Diritti

‘Tutte a novanta’ non è una goliardata. È sessismo

Da anni e senza interruzioni la pagina Facebook La pubblicità sessista offende tutti, fondata nel 2011 da Annamaria Arlotta, viaggia ad un ritmo costante di almeno una segnalazione a settimana per pubblicità, in video audio e in cartaceo, che palesemente risultano lesive della dignità del corpo e della mente delle donne, oltre che dell’intelligenza e del buon gusto in generale, in una gamma che va dal fastidioso all’oltraggioso. Fare un giro nella pagina significa rendersi conto del livello miserevole di molta della “creatività” comunicativa nello storytelling dominante.
Il doppio senso sessuale, la visione degradante del corpo femminile, il trivio del linguaggio da bar, caserma o palestra divenuto discorso pubblico sono un’abitudine alla quale si rischia di assuefarsi. Ulteriore conferma, pochi giorni fa, l’ha offerta la locandina vintage di un ristorante veneto, rilasciata via social. Chi ha organizzato l’evento, un ‘innocente’ invito a cenare con sottofondo di musica anni ’90, evocato con il leggiadro disegno di signorina carponi, non è nuovo a questo tipo di richiamo visivo.

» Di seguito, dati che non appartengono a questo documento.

Lemma replace_occurrence (old new t : string) :
  old <> ""%string ->
  PyStr.replace old new (old ++ t) = (new ++ PyStr.replace old new t)%string.
Proof.
  intros Hne. unfold PyStr.replace. destruct old as [|c old]; [contradiction |].
  change (String c old ++ t)%string with (String c (old ++ t)).
  cbn [PyStr.replace_from].
  assert (Hp : String.prefix (String c old) (String c (old ++ t)) = true).
  { apply prefix_append. now exists t. }
  rewrite Hp. cbn [String.length]. rewrite Nat.sub_1_r. cbn [Nat.pred].
  now rewrite replace_from_skip.
Qed.

Lemma logout_run (rt : Runtime) (lib : Libraries) (user_repo : UserRepository)
    (idp : cognito_idp.methods) (header : string) (w : World) :
  let kw : gmap string PyVal :=
    <["AccessToken" := VStr (PyStr.replace "Bearer " "" header)]> ∅ in
  serve rt lib user_repo idp (POST_logout (Some header)) w
  = match cognito_idp.global_sign_out idp kw with
    | inl e =>
        match on_ClientError "logout" e (called w "global_sign_out" kw) with
        | (Raise (EApp exc), w') => (app_exception_handler exc, w')
        | (_, w') => (general_exception_handler, w')
        end
    | inr _ =>
        (JsonResponse_any rt VNone (VStr "User logged out successfully") 200,
         called w "global_sign_out" kw)
    end.
Proof.
  cbn zeta. unfold serve, app, route_of, routes.logout, required_header.
  unfold mbind at 1, H_bind at 1, mret at 1, H_ret at 1.
  unfold mbind at 1, H_bind at 1, lift.
  unfold user_repository.logout. rewrite Accounts.one_call_run.
  destruct (cognito_idp.global_sign_out idp _) as [e | r].
  - destruct (Run.on_ClientError_raises "logout" e
                (called w "global_sign_out"
                   (<["AccessToken" := VStr (PyStr.replace "Bearer " "" header)]> ∅)))
      as [x ->].
    reflexivity.
  - reflexivity.
Qed.

(** X15.  The route [logout] answers a request without the header
    [Authorization] with the validation error of FastAPI, and calls
    nothing.  With the header it makes one call, [global_sign_out], on the
    header after [replace("Bearer ", "")], and on the provider's answer
    responds 200 with the message of the repository and no data.  The
    token of a header [Bearer <token>] is the token, and a header that
    never holds the scheme is taken for the token as it is; the scheme is
    taken out of the rest of the header as well. *)
Theorem logout_route_token (rt : Runtime) (lib : Libraries) (user_repo : UserRepository)
    (idp : cognito_idp.methods) (w : World) :
  serve rt lib user_repo idp (POST_logout None) w
  = (request_validation_handler lib "Authorization", w)
  /\ (forall header,
         snd (serve rt lib user_repo idp (POST_logout (Some header)) w)
         = called w "global_sign_out"
             (<["AccessToken" := VStr (PyStr.replace "Bearer " "" header)]> ∅))
  /\ (forall header r,
         cognito_idp.global_sign_out idp
           (<["AccessToken" := VStr (PyStr.replace "Bearer " "" header)]> ∅) = inr r ->
         fst (serve rt lib user_repo idp (POST_logout (Some header)) w)
         = {| response_status_code := 200;
              content := <["data" := jsonable_encoder rt VNone]>
                        (<["message" := VStr "User logged out successfully"]>
                        (<["status" := VStr "success"]> ∅)) |})
  /\ (forall token,
         ~ occurs "Bearer " token ->
         PyStr.replace "Bearer " "" ("Bearer " ++ token) = token
         /\ PyStr.replace "Bearer " "" token = token)
  /\ (forall rest,
         PyStr.replace "Bearer " "" ("Bearer " ++ rest)
         = PyStr.replace "Bearer " "" rest).
Proof.
  split_and!.
  - reflexivity.
  - intros header. rewrite logout_run. cbn zeta.
    destruct (cognito_idp.global_sign_out idp _) as [e | r]; [| reflexivity].
    now destruct (Run.on_ClientError_raises "logout" e
                    (called w "global_sign_out"
                       (<["AccessToken" := VStr (PyStr.replace "Bearer " "" header)]> ∅)))
      as [x ->].
  - intros header r Hr. rewrite logout_run. cbn zeta. now rewrite Hr.
  - intros token Hn. rewrite replace_occurrence by discriminate.
    now rewrite (replace_absent _ _ _ Hn).
  - intros rest. now rewrite replace_occurrence by discriminate.
Qed.

(** The scheme is taken out wherever it stands, and as often as it does;
    a header without it is the token. *)
Example logout_route_tokens :
  PyStr.replace "Bearer " "" "Bearer abc.def" = "abc.def"
  /\ PyStr.replace "Bearer " "" "Bearer Bearer abc" = "abc"
  /\ PyStr.replace "Bearer " "" "abc Bearer def" = "abc def"
  /\ PyStr.replace "Bearer " "" "abc.def" = "abc.def"
  /\ PyStr.replace "Bearer " "" "bearer abc" = "bearer abc"
  /\ PyStr.replace "aa" "b" "aaa" = "ba".
Proof. repeat split. Qed.

End SignOut.

(** ** The bodies of the requests *)

Module Bodies.

Import Spec Words.
Local Open Scope list_scope.
(** [endswith] is true of the strings that have the suffix at their end,
    and of no other. *)
Lemma endswith_spec (s suffix : string) :
  endswith s suffix = true <-> exists p, s = p ++ suffix.
Proof.
  split.
  - induction s as [|c s IH]; cbn [endswith]; intros H.
    + apply orb_true_iff in H as [H | H]; [|discriminate].
      apply String.eqb_eq in H. exists "". now subst.
    + apply orb_true_iff in H as [H | H].
      * apply String.eqb_eq in H. exists "". now subst.
      * destruct (IH H) as [p ->]. now exists (String c p).
  - intros [p ->]. apply endswith_app.
Qed.

Lemma count_lines_app (s t : string) :
  count_lines (s ++ t) = count_lines s + count_lines t.
Proof. induction s as [|c s IH]; simpl; [reflexivity | rewrite IH; lia]. Qed.

Lemma count_lines_unlines (ls : list string) :
  Forall (fun l => count_lines l = 0) ls ->
  count_lines (unlines ls) = List.length ls.
Proof.
  induction 1 as [|l ls Hl _ IH]; simpl; [reflexivity|].
  rewrite count_lines_app, Hl. simpl. now rewrite IH.
Qed.

Lemma unlines_app (ls ms : list string) :
  unlines (ls ++ ms)%list = unlines ls ++ unlines ms.
Proof.
  induction ls as [|l ls IH]; simpl; [reflexivity|].
  rewrite IH, append_assoc. reflexivity.
Qed.

End StrFacts.

(** ** The matcher *)

Module ReFacts.
Import Re.

Section Run.

Variable a : atom.
Variable r : regex.
Variables start g : option string.

(** The equations of [run] at a starred atom. *)
Lemma run_many_nil : run (Many a :: r) "" start g = run r "" start g.
Proof. reflexivity. Qed.

Lemma run_many_cons (c : ascii) (s : string) :
  run (Many a :: r) (String c s) start g =
  if accepts a c then
    match run (Many a :: r) s start g with
    | Some m => Some m
    | None => run r (String c s) start g
    end
  else run r (String c s) start g.
Proof. reflexivity. Qed.

Lemma run_open (s : string) :
  run (Open :: r) s start g = run r s (Some s) g.
Proof. reflexivity. Qed.

Lemma run_close (s s0 : string) :
  run (Close :: r) s (Some s0) g = run r s (Some s0) (Some (Str.consumed s0 s)).
Proof. reflexivity. Qed.

Lemma run_nil (s : string) :
  run [] s start g = Some (s, g).
Proof. reflexivity. Qed.

(** A star that can stop at once lets the rest of the pattern match. *)
Lemma run_many_stop (s : string) :
  run r s start g <> None -> run (Many a :: r) s start g <> None.
Proof.
  intros H. destruct s as [|c s].
  - now rewrite run_many_nil.
  - rewrite run_many_cons. destruct (accepts a c); [|assumption].
    destruct (run (Many a :: r) s start g); [discriminate | assumption].
Qed.

(** A star reaches every place where it can stop and the rest of the
    pattern matches. *)
Lemma run_many_reach (s1 s2 : string) :
  every a s1 = true -> run r s2 start g <> None ->
  run (Many a :: r) (s1 ++ s2) start g <> None.
Proof.
  induction s1 as [|c s1 IH]; cbn [append every]; intros E H.
  - now apply run_many_stop.
  - apply andb_true_iff in E as (Ec & E).
    rewrite run_many_cons, Ec.
    destruct (run (Many a :: r) (s1 ++ s2) start g) eqn:R; [discriminate|].
    now elim (IH E H).
Qed.

(** Where a star matched, it went over characters it accepts, the rest
    of the pattern matched the tail, and the star is greedy: it stopped
    at the last place where the rest of the pattern matches. *)
Lemma run_many_inv (s : string) m :
  run (Many a :: r) s start g = Some m ->
  exists s1 s2,
    s = s1 ++ s2 /\ run r s2 start g = Some m /\ every a s1 = true /\
    (forall t1 t2,
       s = t1 ++ t2 -> every a t1 = true -> run r t2 start g <> None ->
       String.length t1 <= String.length s1).
Proof.
  induction s as [|c s IH].
  - rewrite run_many_nil. intros H. exists "", "". repeat split; trivial.
    intros [|d t1] t2 E _ _; [reflexivity | discriminate].
  - rewrite run_many_cons. destruct (accepts a c) eqn:Hc.
    + destruct (run (Many a :: r) s start g) as [m'|] eqn:E.
      * intros H. injection H as <-.
        destruct (IH eq_refl) as (s1 & s2 & -> & H2 & H3 & H4).
        exists (String c s1), s2. cbn [every]. rewrite Hc, H3.
        repeat split; trivial.
        intros [|d t1] t2 Et Ea Hr; cbn [String.length]; [lia|].
        injection Et as <- Et. cbn [every] in Ea.
        apply andb_true_iff in Ea as (_ & Ea).
        specialize (H4 t1 t2 Et Ea Hr). lia.
      * intros H. exists "", (String c s). repeat split; trivial.
        intros [|d t1] t2 Et Ea Hr; [reflexivity|].
        injection Et as <- ->. cbn [every] in Ea.
        apply andb_true_iff in Ea as (_ & Ea).
        now elim (run_many_reach t1 t2 Ea Hr).
    + intros H. exists "", (String c s). repeat split; trivial.
      intros [|d t1] t2 Et Ea Hr; [reflexivity|].
      injection Et as <- _. cbn [every] in Ea. rewrite Hc in Ea. discriminate.
Qed.

Lemma run_one_inv (c : ascii) (s : string) m :
  run (One (Chr c) :: r) s start g = Some m ->
  exists s', s = String c s' /\ run r s' start g = Some m.
Proof.
  destruct s as [|d s]; simpl; [discriminate|].
  destruct (Ascii.eqb_spec d c) as [->|]; [|discriminate].
  intros H. now exists s.
Qed.

End Run.

(** The texts [.] goes over are the texts without a newline. *)
Lemma every_any (s : string) :
  every Any s = true <-> Str.count_lines s = 0.
Proof.
  induction s as [|c s IH]; cbn [every Str.count_lines accepts].
  - tauto.
  - destruct (Ascii.eqb c "010"); cbn [negb andb]; [|exact IH].
    split; [discriminate | intros H; inversion H].
Qed.

(** The backtracking search is complete: it finds a match at the start
    of every input that begins with a string of the pattern's language
    (perhaps a longer or a shorter one than that string). *)
Lemma run_complete (r : regex) (s1 : string) :
  derives r s1 ->
  forall s2 start g, run r (s1 ++ s2) start g <> None.
Proof.
  induction 1 as [|a c r s Hc _ IH|a r s _ IH|a c r s Hc _ IH
                 |r s _ IH|r s _ IH]; intros s2 start g.
  - discriminate.
  - simpl. rewrite Hc. apply IH.
  - apply run_many_stop, IH.
  - cbn [append]. rewrite run_many_cons, Hc.
    specialize (IH s2 start g).
    destruct (run (Many a :: r) (s ++ s2) start g); [discriminate|].
    now elim IH.
  - simpl. apply IH.
  - simpl. apply IH.
Qed.

(** [.*] goes over any text without a newline. *)
Lemma derives_many_any (r : regex) (s1 s2 : string) :
  Str.count_lines s1 = 0 ->
  derives (Many Any :: r) s2 -> derives (Many Any :: r) (s1 ++ s2).
Proof.
  induction s1 as [|c s1 IH]; cbn [append Str.count_lines]; intros H D.
  - exact D.
  - destruct (Ascii.eqb c "010") eqn:E; [discriminate|].
    apply d_many_more; [simpl; now rewrite E | now apply IH].
Qed.

(** A pattern that closes no group leaves the group as it was. *)
Lemma run_no_close (r : regex) :
  no_close r = true ->
  forall s start g rest g',
    run r s start g = Some (rest, g') -> g' = g.
Proof.
  induction r as [|[a|a| |] r IH]; intros Hr s start g rest g'.
  - simpl. now intros [= _ <-].
  - destruct s as [|c s]; simpl; [discriminate|].
    destruct (accepts a c); [|discriminate]. apply (IH Hr).
  - intros H. apply run_many_inv in H as (_ & s2 & _ & H & _).
    apply (IH Hr _ _ _ _ _ H).
  - simpl. apply (IH Hr).
  - discriminate.
Qed.

(** The first match found by the scan is a match at some place of the
    input, when there is a match at all. *)
Lemma scan_first (r : regex) (s1 s2 : string) :
  match_at r s2 <> None ->
  exists s rest g tl,
    match_at r s = Some (rest, g) /\
    scan r (s1 ++ s2) 0 = match g with Some t => t | None => "" end :: tl.
Proof.
  intros H. induction s1 as [|c s1 IH].
  - cbn [append]. destruct (match_at r s2) as [[rest g]|] eqn:E; [|now elim H].
    exists s2, rest, g.
    destruct s2; simpl; rewrite E; eauto.
  - cbn [append].
    destruct (match_at r (String c (s1 ++ s2))) as [[rest g]|] eqn:E.
    + exists (String c (s1 ++ s2)), rest, g. simpl. rewrite E. eauto.
    + destruct IH as (s & rest & g & tl & Hm & Hs).
      exists s, rest, g, tl. split; [assumption|].
      simpl. rewrite E. exact Hs.
Qed.

(** A match at the start of the input is the first one found. *)
Lemma scan_head (r : regex) (s rest : string) (g : option string) :
  match_at r s = Some (rest, g) ->
  exists tl, scan r s 0 = match g with Some t => t | None => "" end :: tl.
Proof.
  intros H. destruct s; simpl; rewrite H; eauto.
Qed.
Lemma copy_iteration (m1 m : Machine) (idx : list Z) :
  sameOut m m1 ->
  List.length (lower ch0 (zipAdd (map (getValue m1) st0) idx)) =
    List.length lc0 ->
  List.length (lower ch1 (zipAdd (map (getValue m1) st1) idx)) =
    List.length lc1 ->
  let m' := runs (copyBody source dest r conv lc0 lc1)
              (bind [lc0; lc1] [st0; st1] [ch0; ch1] idx m m) in
  trace m' = trace m ++ events m1 idx /\ sameOut m' m1.
Proof.
  intros [Henv Hmem'] Hl0 Hl1.
  assert (Hst : forall v, In v (st0 ++ st1) -> getValue m v = getValue m1 v).
  { intros v Hv. unfold getValue. apply Henv, starts_older, Hv. }
  assert (Hmem : forall c, mem m (vid source) c = mem m1 (vid source) c).
  { intros c. apply Hmem', source_is_not_dest. }
  assert (E0 : map (getValue m) st0 = map (getValue m1) st0).
  { apply map_ext_in. intros v Hv. apply Hst, in_or_app. now left. }
  assert (E1 : map (getValue m) st1 = map (getValue m1) st1).
  { apply map_ext_in. intros v Hv. apply Hst, in_or_app. now right. }
  unfold iterationEvents.
  cbn [bindDomains]. rewrite E0, E1.
  set (z0 := lower ch0 (zipAdd (map (getValue m1) st0) idx)) in *.
  set (z1 := lower ch1 (zipAdd (map (getValue m1) st1) idx)) in *.
  set (mA := setValues lc0 z0 m).
  set (mB := setValues lc1 z1 mA).
  unfold sameOutside.
  unfold copyDefs in defs_distinct, starts_older, Henv |- *.
  rewrite !map_app in defs_distinct, starts_older, Henv |- *.
  assert (Hnd0 : NoDup (map vid lc0))
    by (eapply NoDup_app_remove_r; exact defs_distinct).
  assert (Hnd1 : NoDup (map vid lc1)).
  { apply NoDup_app_remove_l in defs_distinct.
    eapply NoDup_app_remove_r; exact defs_distinct. }
  assert (Hdisj01 : forall i, In i (map vid lc0) -> ~ In i (map vid lc1)).
  { intros i Hi Hi'.
    apply (NoDup_app_disjoint _ _ defs_distinct i Hi).
    apply in_or_app. now left. }
  assert (Hr1 : forall i, In i (map vid lc1) -> i <> vid r).
  { intros i Hi ->.
    apply NoDup_app_remove_l in defs_distinct.
    apply (NoDup_app_disjoint _ _ defs_distinct _ Hi). now left. }
  (* the coordinates bound for the two domains *)
  assert (EB0 : map (fun v => env mB (vid v)) lc0 = z0).
  { transitivity (map (fun v => env mA (vid v)) lc0).
    - apply map_ext_in. intros v Hv. unfold mB.
      apply env_setValues_other. apply Hdisj01. now apply in_map.
    - apply env_setValues_same; [exact Hnd0|now symmetry]. }
  assert (EB1 : map (fun v => env mB (vid v)) lc1 = z1)
    by (apply env_setValues_same; [exact Hnd1|now symmetry]).
  assert (HmemB : mem mB = mem m)
    by (unfold mB, mA; now rewrite !mem_setValues).
  assert (HtrB : trace mB = trace m)
    by (unfold mB, mA; now rewrite !setValues_trace).
  assert (HenvB : forall i, ~ In i (map vid lc0) -> ~ In i (map vid lc1) ->
                            env mB i = env m i).
  { intros i H0 H1. unfold mB, mA.
    now rewrite !env_setValues_other. }
  unfold copyBody. destruct conv as [r'|].
  - (* load, conversion, store *)
    assert (Hr'1 : forall i, In i (map vid lc1) -> i <> vid r').
    { intros i Hi ->.
      apply NoDup_app_remove_l in defs_distinct.
      apply (NoDup_app_disjoint _ _ defs_distinct _ Hi). right. now left. }
    rewrite !execs_cons, execs_nil. cbn [exec].
    unfold doStore, doLoad, setValue, getValue. cbn [trace env mem].
    rewrite !Nat.eqb_refl.
    assert (EC1 : map (fun v => if Nat.eqb (vid v) (vid r') then
                        convert (vty r) (vty r')
                          (mem mB (vid source)
                             (map (fun v0 => env mB (vid v0)) lc0))
                      else if Nat.eqb (vid v) (vid r) then
                        mem mB (vid source)
                          (map (fun v0 => env mB (vid v0)) lc0)
                      else env mB (vid v)) lc1 = z1).
    { etransitivity; [|exact EB1]. apply map_ext_in. intros v Hv.
      destruct (Nat.eqb_spec (vid v) (vid r')) as [E|_];
        [elim (Hr'1 (vid v) (in_map vid _ _ Hv) E)|].
      destruct (Nat.eqb_spec (vid v) (vid r)) as [E|_];
        [elim (Hr1 (vid v) (in_map vid _ _ Hv) E)|reflexivity]. }
    rewrite EC1, EB0, HmemB, HtrB, Hmem.
    split; [now rewrite <- app_assoc|].
    split.
    + intros i Hi.
      destruct (Nat.eqb_spec i (vid r')) as [E|_].
      { elim Hi. rewrite E.
        apply in_or_app. right. apply in_or_app. right. right. now left. }
      destruct (Nat.eqb_spec i (vid r)) as [E|_].
      { elim Hi. rewrite E.
        apply in_or_app. right. apply in_or_app. right. now left. }
      rewrite HenvB.
      * apply Henv, Hi.
      * intros H. apply Hi, in_or_app. now left.
      * intros H. apply Hi, in_or_app. right. apply in_or_app. now left.
    + intros b c Hb.
      destruct (Nat.eqb_spec b (vid dest)); [contradiction|].
      cbn [andb]. now apply Hmem'.
  - (* load, store *)
    rewrite !execs_cons, execs_nil. cbn [exec].
    unfold doStore, doLoad, getValue. cbn [trace env mem].
    rewrite Nat.eqb_refl.
    assert (EC1 : map (fun v => if Nat.eqb (vid v) (vid r) then
                        mem mB (vid source)
                          (map (fun v0 => env mB (vid v0)) lc0)
                      else env mB (vid v)) lc1 = z1).
    { etransitivity; [|exact EB1]. apply map_ext_in. intros v Hv.
      destruct (Nat.eqb_spec (vid v) (vid r)) as [E|_];
        [elim (Hr1 (vid v) (in_map vid _ _ Hv) E)|reflexivity]. }
    rewrite EC1, EB0, HmemB, HtrB, Hmem.
    split; [now rewrite <- app_assoc|].
    split.
    + intros i Hi.
      destruct (Nat.eqb_spec i (vid r)) as [E|_].
      { elim Hi. rewrite E.
        apply in_or_app. right. apply in_or_app. right. now left. }
      rewrite HenvB.
      * apply Henv, Hi.
      * intros H. apply Hi, in_or_app. now left.
      * intros H. apply Hi, in_or_app. right. apply in_or_app. now left.
    + intros b c Hb.
      destruct (Nat.eqb_spec b (vid dest)); [contradiction|].
      cbn [andb]. now apply Hmem'.
Qed.

Lemma copy_loop_elements (idxs : list (list Z)) (m1 : Machine) :
  (forall idx, In idx idxs ->
     List.length (lower ch0 (zipAdd (map (getValue m1) st0) idx)) =
       List.length lc0 /\
     List.length (lower ch1 (zipAdd (map (getValue m1) st1) idx)) =
       List.length lc1) ->
  forall m, sameOut m m1 ->
  let m' := fold_left
              (fun m' idx =>
                 runs (copyBody source dest r conv lc0 lc1)
                   (bind [lc0; lc1] [st0; st1] [ch0; ch1] idx m' m'))
              idxs m in
  trace m' = trace m ++ flat_map (events m1) idxs
  /\ sameOut m' m1.
Proof.
  induction idxs as [|idx idxs IH]; intros Hlen m Hm.
  - cbn. rewrite app_nil_r. now split.
  - cbn [fold_left flat_map].
    destruct (Hlen idx (or_introl eq_refl)) as [Hl0 Hl1].
    destruct (copy_iteration m1 m idx Hm Hl0 Hl1) as [Ht Ha].
    destruct (IH (fun i Hi => Hlen i (or_intror Hi)) _ Ha) as [Ht' Ha'].
    split; [|exact Ha'].
    rewrite Ht', Ht, <- !app_assoc. reflexivity.
Qed.

End OneLoop.

Lemma map_vid_valuesFrom (ts : list Ty) :
  forall base, map vid (valuesFrom base ts) = seq base (List.length ts).
Proof.
  induction ts as [|t ts IH]; intros base; simpl; [reflexivity|].
  now rewrite IH.
Qed.

Lemma length_valuesFrom (ts : list Ty) :
  forall base, List.length (valuesFrom base ts) = List.length ts.
Proof.
  induction ts as [|t ts IH]; intros base; simpl; [reflexivity|].
  now rewrite IH.
Qed.

(** One run of a copy loop of the lowering. *)
Lemma exec_copyLoop (base : nat) (source dest : Value)
  (sourceElement elementType : Ty) (rank : nat) (st0 st1 : list Value)
  (chain : list TransformMapAttr) (view : TransformMapAttr)
  (bounds : list Z) (m1 : Machine) :
  (forall v, In v (st0 ++ st1) -> (vid v < base)%nat) ->
  vid source <> vid dest ->
  (forall idx, In idx (box bounds []) ->
     List.length (lower chain (zipAdd (map (getValue m1) st0) idx)) =
       rank /\
     List.length (applyTransform view (zipAdd (map (getValue m1) st1) idx)) =
       1%nat) ->
  let m' := run1 (copyLoop base source dest sourceElement elementType rank
                    st0 st1 chain view bounds) m1 in
  trace m' =
    trace m1 ++
    copyEvents applyTransform convert source dest sourceElement elementType
      chain view (map (getValue m1) st0) (map (getValue m1) st1) (mem m1)
      (box bounds [])
  /\ (forall i, (i < base)%nat -> env m' i = env m1 i)
  /\ (forall b c, b <> vid dest -> mem m' b c = mem m1 b c).
Proof.
  intros Hold Hsd Hlen. unfold copyLoop. cbv zeta.
  rewrite exec_TransformingForOp.
  set (lc0 := valuesFrom base (repeat IndexType rank)).
  set (n1 := (base + List.length (repeat IndexType rank))%nat).
  set (r := mkValue (S n1) sourceElement).
  set (conv := if Ty_eqb sourceElement elementType then None
               else Some (mkValue (S (S n1)) elementType)).
  assert (Hdefs : exists len, copyDefs r conv lc0 [mkValue n1 IndexType] =
                              seq base len).
  { unfold copyDefs, conv, lc0, r.
    destruct (Ty_eqb sourceElement elementType).
    - exists (List.length (repeat IndexType rank) + 2)%nat.
      rewrite map_app, map_vid_valuesFrom, seq_app. reflexivity.
    - exists (List.length (repeat IndexType rank) + 3)%nat.
      rewrite map_app, map_vid_valuesFrom, seq_app. reflexivity. }
  destruct Hdefs as (len & Hdefs).
  destruct (copy_loop_elements source dest r conv lc0 [mkValue n1 IndexType]
              st0 st1 chain [view]) with (idxs := box bounds [])
              (m1 := m1) (m := m1) as [Ht [He Hm]].
  - rewrite Hdefs. apply seq_NoDup.
  - intros v Hv. rewrite Hdefs, in_seq. specialize (Hold v Hv). lia.
  - exact Hsd.
  - intros idx Hidx. destruct (Hlen idx Hidx) as [H0 H1].
    split.
    + rewrite H0. unfold lc0.
      now rewrite length_valuesFrom, repeat_length.
    + exact H1.
  - split; intros; reflexivity.
  - split; [|split].
    + rewrite Ht. f_equal. unfold copyEvents.
      apply flat_map_ext. intros idx. unfold iterationEvents, converted, conv.
      destruct (Ty_eqb sourceElement elementType); reflexivity.
    + intros i Hi. apply He. rewrite Hdefs, in_seq. lia.
    + exact Hm.
Qed.

Lemma count_copyEvents (source dest : Value) (sourceElement elementType : Ty)
  (chain : list TransformMapAttr) (view : TransformMapAttr)
  (start regStart : list Z) (memory : nat -> list Z -> Z)
  (idxs : list (list Z)) :
  let t := copyEvents applyTransform convert source dest sourceElement
             elementType chain view start regStart memory idxs in
  countLoads (vid source) t = List.length idxs
  /\ countStores (vid dest) t = List.length idxs
  /\ List.length t = (2 * List.length idxs)%nat.
Proof.
  unfold copyEvents, countLoads, countStores.
  induction idxs as [|idx idxs IH]; [now cbn|].
  cbn [flat_map app filter isLoadFrom isStoreTo List.length].
  rewrite !Nat.eqb_refl. cbn [List.length].
  destruct IH as (-> & -> & ->). repeat split; lia.
Qed.

(** The coordinates below a chain of maps: as many as the last map gives. *)
Lemma length_lowerCoordsOf (chain : list TransformMapAttr) (upper : list Z) :
  (forall t c, In t chain ->
     List.length (applyTransform t c) = lowerRank t) ->
  List.length (lower chain upper) =
  match rev chain with
  | [] => List.length upper
  | t :: _ => lowerRank t
  end.
Proof.
  unfold lowerCoordsOf.
  destruct chain as [|t chain _] using rev_ind; intros H; [reflexivity|].
  rewrite rev_app_distr, fold_left_app. cbn.
  apply H, in_or_app. right. now left.
Qed.

End CopyLoopElements.

Section BlockwiseGemmElements.

Import BlockwiseGemmRewritePattern.

Variable untransform :
  Value -> list TransformMapAttr -> Value * list TransformMapAttr.
Variables (op : BlockwiseGemmOp) (adaptor : BlockwiseGemmOpAdaptor).
Variable n0 : nat.
Variables (k m n kPack kB kPackB mC nC : Z).
Variables (elementTypeA elementTypeB elementType : Ty).
Variables (spaceA spaceB spaceC : Z).
Variables (shapeA shapeB : list Z) (sourceElementA sourceElementB : Ty).
Variables (sourceSpaceA sourceSpaceB : Z).

Hypothesis matrixA_type :
  vty (bg_matrixA (bg_operands op)) =
  MemRefType [k; m; kPack] elementTypeA spaceA.
Hypothesis matrixB_type :
  vty (bg_matrixB (bg_operands op)) =
  MemRefType [kB; n; kPackB] elementTypeB spaceB.
Hypothesis matrixC_type :
  vty (bg_matrixC (bg_operands op)) = MemRefType [mC; nC] elementType spaceC.

Let kPerThread := kPerThreadAttr op.
Let mPerThread := mPerThreadAttr op.
Let nPerThread := nPerThreadAttr op.
Let mRepeat := int64 (Z.quot mC mPerThread).
Let nRepeat := int64 (Z.quot nC nPerThread).

Hypothesis mPerThread_nonzero : mPerThread <> 0.
Hypothesis nPerThread_nonzero : nPerThread <> 0.
Hypothesis mRepeat_nonzero : mRepeat <> 0.
Hypothesis nRepeat_nonzero : nRepeat <> 0.

Let strideA :=
  mkTransformMap TopDown ["k"; "mRepeat"; "mPerThread"; "kpack"]
    [k; mRepeat; int64 (Z.quot m mRepeat); kPack]
    [passThrough "k";
     embed "m" 1 m ["mRepeat"; "mPerThread"] [mRepeatStrideAttr op; 1];
     passThroughTo ["kpack"] [2%nat] ["kpack"]].
Let strideB :=
  mkTransformMap TopDown ["k"; "nRepeat"; "nPerThread"; "kpack"]
    [k; nRepeat; int64 (Z.quot n nRepeat); kPack]
    [passThrough "k";
     embed "n" 1 n ["nRepeat"; "nPerThread"] [nRepeatStrideAttr op; 1];
     passThroughTo ["kpack"] [2%nat] ["kpack"]].
Let viewA :=
  mkTransformMap BottomUp ["raw"]
    [int64_mul (int64_mul kPerThread mC) kPack]
    [unmerge ["k"; "mRepeat"; "mPerThread"; "kpack"] [0; 1; 2; 3]%nat "raw"
       [kPerThread; mRepeat; mPerThread; kPack]].
Let viewB :=
  mkTransformMap BottomUp ["raw"]
    [int64_mul (int64_mul kPerThread nC) kPack]
    [unmerge ["k"; "nRepeat"; "nPerThread"; "kpack"] [0; 1; 2; 3]%nat "raw"
       [kPerThread; nRepeat; nPerThread; kPack]].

Lo scorso anno una grigliata veniva pubblicizzata con analoga immaginetta evocativa di altri pezzi di carne: una pin up che solleva la gonna a dare aria al grill, mostrando maliziosamente le giarrettiere. “Solo una goliardata, non volevamo offendere, era una cosa leggera“. Questo è il mantra che puntualmente viene salmodiato quando si fa notare che no, si tratta di sessismo. Il copione è sempre lo stesso: “Ma come, non si può scherzare? Certo che le donne (le femministe poi non ne parliamo) sono totalmente prive di senso dell’umorismo, fatevela una risata, e così via. Si ignora, volutamente o meno, di capire quanto peso abbiano le immagini sull’immaginario, sulla fantasia e sulla costruzione sociale e collettiva della dignità di un soggetto: se una donna viene descritta come un pezzo di manzo sarà un bel bocconcino, non un essere umano. Ma si sa, è una donna che lo scrive, quindi per traslato incapace di leggerezza e umorismo.

Per fortuna la locandina non è passata inosservata, le proteste hanno generato articoli, l’evento è stato annullato, quasi tutte le tracce on line cancellate. Niente ci fu. In un commento una utente sottolinea, citando un pezzo di cronaca sull’accaduto: “Mi ha colpita che l’articolo sia tutto declinato al femminile, come se l’inadeguatezza e la volgarità e il sessismo insiti in quel messaggio pubblicitario catturassero solo l’attenzione delle donne: “Voci femminili e femministe”, in molte ancora oggi si indignano per una locandina con uno slogan esplicito e ritenuto offensivo. E poi commenti di esponenti politici donne. Unico uomo citato è quello in chiusura dell’articolo, quasi come un’eccezione. Come se si desse per scontato che all’uomo piace a prescindere vedere certe immagini e sono invece le donne che se la prendono”.

Questo è forse il punto centrale della questione: che, a differenza di altre forme di odio, come per esempio quello razziale o omofobo, il disprezzo verso le donne non è neppure una colpa lieve, a meno che non lo si faccia notare in modo molto evidente, e nemmeno questo basta a fugare dubbi di esagerate reazioni isteriche e misandriche. Così come le faccende di poco conto l’offesa alle donne è secondaria, fa parte del repertorio “cose da uomini”: i discorsi sulle prodezze sessuali e le classificazioni anche delle legittime fidanzate o mogli a seconda delle misure sono date per scontate e anzi necessarie alla maschilità autentica. Per questo un uomo che si indigni per come viene rappresentata una donna nella versione da macelleria è guardato con sospetto.

Un ragazzo originario del Ghana, volontario della Croce Rossa in Liguria, ha raccontato come d’abitudine ci sia gente che storce il naso per il colore della sua pelle: ’Sporchi la divisa che indossi’, gli ha detto qualcuno. Eroico, lui ha dichiarato: “sono cose normali perché sono nero”. Viene da pensare che, in fondo, sia legittimo lo stupore per il clamore generato da una “innocente” immaginetta vintage: in fondo non è sempre un po’ colpa della donna? Troppo bella, troppo poco vestita, troppo disponibile, troppo libera, troppo viva….”sono cose normali perché sono donne”.